**INSTRUCTIONS FOR THE TASK**
Please copy each line of the records below that includes the word "offset".

DATA SHOWN Start Marker

(** C5. When the page is torn down before the list request settles, the
    settling, with a response or with an error, changes nothing: the state
    stays the one the teardown left, which holds the collection, selection
    and toast of before; nothing is requested and no exception escapes.
    Torn down right after mounting, that is an empty collection, no
    selection and no toast. *)
Theorem load_cancelled_is_noop (s : state) (t : nat) (r : result jsval) :
  let torn := next (step s Unmount) in
  step torn (Settled PList t r) = {| next := torn; issued := None; escaped := None |} /\
  notes torn = notes s /\ selectedId torn = selectedId s /\ toast torn = toast s /\
  (s = next mount -> notes torn = [] /\ selectedId torn = JNull /\ toast torn = None).
Proof.
  assert (E : next (step s Unmount) =
              mkState (notes s) (selectedId s) (search s) (debouncedSearch s) (draftTitle s)
                (draftContent s) (isLoading s) (isSaving s) (isDeleting s) (toast s) true).
  { unfold_step. cbn. apply commit_same_selection. reflexivity. }
  cbn zeta. rewrite E. split; [apply load_resume_when_cancelled; reflexivity|].
  cbn. repeat split; subst; reflexivity.
Qed.

Lemma arr_of_unrecognized (res : jsval) :
  unrecognized res = true -> arr_of res = Ok (JArr 0 []).
Proof.
  destruct res; cbn; try discriminate; try reflexivity.
  unfold or_else. intros E. apply negb_true_iff in E. rewrite E. reflexivity.
Qed.

(** C10. On a mounted page, a list response of an unrecognized shape (not
    an array, and no truthy [notes] field) completes the load as a success
    with no notes: the collection is empty, the selection is what it was
    (none when there was none), the toast is not touched, loading is over
    and no exception escapes.  From mounting: no selection and no toast.
    Null, a string, a number and an object without [notes] are such
    responses. *)
Theorem load_unrecognized_shape (s : state) (t : nat) (res : jsval) :
  cancelled s = false ->
  unrecognized res = true ->
  let o := step s (Settled PList t (Ok res)) in
  notes (next o) = [] /\
  selectedId (next o) = coalesce (selectedId s) JNull /\
  toast (next o) = toast s /\
  isLoading (next o) = false /\
  escaped o = None /\ issued o = None /\
  (s = next mount -> selectedId (next o) = JNull /\ toast (next o) = None) /\
  (forall r n z, unrecognized JNull = true /\ unrecognized (JStr z) = true /\
                 unrecognized (JNum n) = true /\ unrecognized (JObj r []) = true).
Proof.
  intros Hc Hres. destruct s as [ns sid q dq dt dc l sv dl ts c]. cbn in Hc. subst c.
  cbn zeta. unfold_step. cbn. rewrite (arr_of_unrecognized _ Hres). cbn.
  unfold commit. cbn.
  destruct (strict_eq sid (coalesce sid JNull)); cbn.
  - repeat split; try reflexivity;
      match goal with E : @eq state _ _ |- _ => inversion E; subst; reflexivity end.
  - unfold syncDraft, selected. unfold_step. cbn.
    repeat split; try reflexivity;
      match goal with E : @eq state _ _ |- _ => inversion E; subst; reflexivity end.
Qed.



(** *** Object spread *)

Lemma lookup_put (k k' : string) (v : jsval) (o : obj) :
  lookup k (put k' v o) = if (k =? k')%string then Some v else lookup k o.
Proof.
  induction o as [|[k0 v0] o IH]; cbn.
  - reflexivity.
  - destruct (k' =? k0)%string eqn:E; cbn.
    + apply String.eqb_eq in E. subst k0.
      destruct (k =? k')%string; reflexivity.
    + rewrite IH. destruct (k =? k0)%string eqn:E0; [|reflexivity].
      apply String.eqb_eq in E0. subst k0.
      destruct (k =? k')%string eqn:E1; [|reflexivity].
      apply String.eqb_eq in E1. subst k'. rewrite String.eqb_refl in E. discriminate.
Qed.

Lemma lookup_assign (k : string) (src target : obj) :
  lookup k (assign target src) =
  match lookup k (rev src) with Some v => Some v | None => lookup k target end.
Proof.
  unfold assign. revert target.
  induction src as [|[k0 v0] src IH]; intros target; cbn [fold_left rev fst snd].
  - reflexivity.
  - rewrite IH, lookup_put.
    assert (L : forall a b, lookup k (a ++ b) =
                            match lookup k a with Some v => Some v | None => lookup k b end).
    { induction a as [|[ka va] a IHa]; intros b; cbn; [reflexivity|].
      destruct (k =? ka)%string; auto. }
    rewrite L. cbn [lookup].
    destruct (lookup k (rev src)); [reflexivity|].
    destruct (k =? k0)%string; reflexivity.
Qed.

Lemma lookup_rev (k : string) (o : obj) :
  unique_keys o -> lookup k (rev o) = lookup k o.
Proof.
  unfold unique_keys.
  assert (L : forall a b, lookup k (a ++ b) =
                          match lookup k a with Some v => Some v | None => lookup k b end).
  { induction a as [|[ka va] a IHa]; intros b; cbn; [reflexivity|].
    destruct (k =? ka)%string; auto. }
  assert (N : forall a, ~ In k (map fst a) -> lookup k a = None).
  { induction a as [|[ka va] a IHa]; cbn; intros Hn; [reflexivity|].
    destruct (k =? ka)%string eqn:E.
    - apply String.eqb_eq in E. subst. tauto.
    - apply IHa. tauto. }
  induction o as [|[k0 v0] o IH]; cbn; intros Hd; [reflexivity|].
  inversion Hd as [|? ? Hn Hd']; subst.
  rewrite L, IH by assumption. cbn.
  destruct (k =? k0)%string eqn:E.
  - apply String.eqb_eq in E. subst k0. rewrite (N _ Hn). reflexivity.
  - destruct (lookup k o); reflexivity.
Qed.
Definition closureOf (t : Transformer) : GenerateFunc :=
  {| gf_transformer := t; gf_config := None;
     gf_resolve := resolveDependency basicHost "browser" |}.

Definition pipelineOf (names : list PackageName)
    (stages : list Transformer) (generate : option GenerateFunc) : Pipeline :=
  {| p_id := js_join ":" names;
     p_transformers :=
       imap (fun i name => {| tn_name := name; tn_plugin := stages !! i;
                              tn_config := None |}) names;
     p_configs := []; p_generate := generate; p_postProcess := None |}.

(** An asset that left [tsStage] with its AST. *)
Definition tsAsset : Asset :=
  sampleAsset "/src/a.js" "js" (BString "source") (Some tsAst).

(** Stand-ins for the URL helpers that agree with them on relative
    paths without escapes, query or fragment, and on a lone percent sign,
    which does not decode. *)
Definition relativeUrlLib : UrlLib :=
  {| isURL_util := fun s => String.prefix "http" s;
     URL_parse := fun s =>
       Ok {| u_protocol := None; u_slashes := None; u_auth := None;
             u_host := None; u_port := None; u_hostname := None;
             u_hash := None; u_search := None; u_query := None;
             u_pathname := Some s; u_path := Some s; u_href := Some s |};
     URL_format := fun parsed => Ok (default "" (u_pathname parsed));
     decodeURIComponent := fun s =>
       if String.eqb s "%" then Throw URIError else Ok s |}.
(** * Andamio core hashing utilities: a shallow embedding

    The development follows the three hashing modules of @andamio/core
    (slt-hash.ts, task-hash.ts, commitment-hash.ts).  Each TypeScript
    function is rendered as a Rocq function of the same name, grouped in a
    module named after its source file; the JavaScript built-ins the code
    relies on (typed arrays, 32-bit bit operators, TextEncoder, string
    methods, ordinary objects) are collected in [Js], and the BLAKE2b
    function of the blakejs dependency in [Blake]. *)

From Stdlib Require Import String Ascii.
From Stdlib Require Import ZArith List Lia Bool Arith.
From Stdlib Require Import Permutation Sorting.Sorted.
From Equations Require Import Equations.
Import ListNotations.

Local Open Scope Z_scope.

#[local] Set Warnings "-register-all".

(* ===================================================================== *)
(** * JavaScript values and built-ins *)
(* ===================================================================== *)

Module Js.

(** A call either returns a value or throws. *)
Inductive result (A : Type) : Type :=
| Ok (a : A)
| Throw (msg : string).
Arguments Ok {A} a.
Arguments Throw {A} msg.

Definition bind {A B : Type} (r : result A) (k : A -> result B) : result B :=
  match r with
  | Ok a => k a
  | Throw msg => Throw msg
  end.

(** A Uint8Array: its elements, each stored through ToUint8. *)
Definition bytes := list Z.

(** A JavaScript string: its UTF-16 code units. *)
Definition jsstring := list Z.

(** String literals of the development are ASCII. *)
Definition js (s : string) : jsstring :=
  map (fun a => Z.of_N (N_of_ascii a)) (list_ascii_of_string s).

(** ToUint8: what a typed-array store keeps of an integer. *)
Definition toUint8 (z : Z) : Z := z mod 256.

(** [new Uint8Array([x0, x1, ...])]. *)
Definition Uint8Array_of (xs : list Z) : bytes := map toUint8 xs.

(** ToInt32: the operand conversion of the bit operators. *)
Definition toInt32 (z : Z) : Z := (z + 2 ^ 31) mod 2 ^ 32 - 2 ^ 31.

(** [a >> k], the signed right shift (k taken modulo 32). *)
Definition sar (a k : Z) : Z := Z.shiftr (toInt32 a) (k mod 32).

(** [a & b]. *)
Definition band (a b : Z) : Z := toInt32 (Z.land (toInt32 a) (toInt32 b)).

(** Numbers are IEEE-754 doubles.  The numeric fields handled here hold
    integers, so a number is represented by its integer value; an
    arithmetic result is rounded to 53 significant bits, ties to even. *)
Definition roundDouble (z : Z) : Z :=
  let a := Z.abs z in
  if a <? 2 ^ 53 then z
  else
    let e := Z.log2 a - 52 in
    let q := a / 2 ^ e in
    let r := a mod 2 ^ e in
    let half := 2 ^ (e - 1) in
    let q' := if r <? half then q
              else if half <? r then q + 1
              else if Z.even q then q else q + 1 in
    Z.sgn z * (q' * 2 ^ e).

(** [a - b] on numbers. *)
Definition num_sub (a b : Z) : Z := roundDouble (a - b).

(** [a + b] on numbers. *)
Definition num_add (a b : Z) : Z := roundDouble (a + b).

(** [DataView.prototype.setBigUint64(_, big, false)]: ToBigUint64 reduces
    the value modulo 2^64, then stores the eight bytes big-endian. *)
Definition setBigUint64_be (big : Z) : bytes :=
  let w := big mod 2 ^ 64 in
  map (fun k => (w / 2 ^ (8 * Z.of_nat k)) mod 256) (rev (seq 0 8)).

(** [new Uint8Array(n)]: n zero bytes. *)
Definition zeros (n : nat) : bytes := repeat 0 n.

(** [a[i] = x] on a typed array; a store past the end is ignored. *)
Fixpoint store (a : bytes) (i : nat) (x : Z) : bytes :=
  match a, i with
  | [], _ => []
  | _ :: rest, O => toUint8 x :: rest
  | y :: rest, S i' => y :: store rest i' x
  end.

(** [dst.set(src, offset)], for a source that fits (every target below is
    allocated with the size of what is copied into it). *)
Definition set_array (dst src : bytes) (offset : nat) : bytes :=
  firstn offset dst ++ src ++ skipn (offset + length src) dst.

DATA SHOWN End Marker

**RESULT OF THE EXERCISE**
(** [dst.set(src, offset)], for a source that fits (every target below is
Definition set_array (dst src : bytes) (offset : nat) : bytes :=
  firstn offset dst ++ src ++ skipn (offset + length src) dst.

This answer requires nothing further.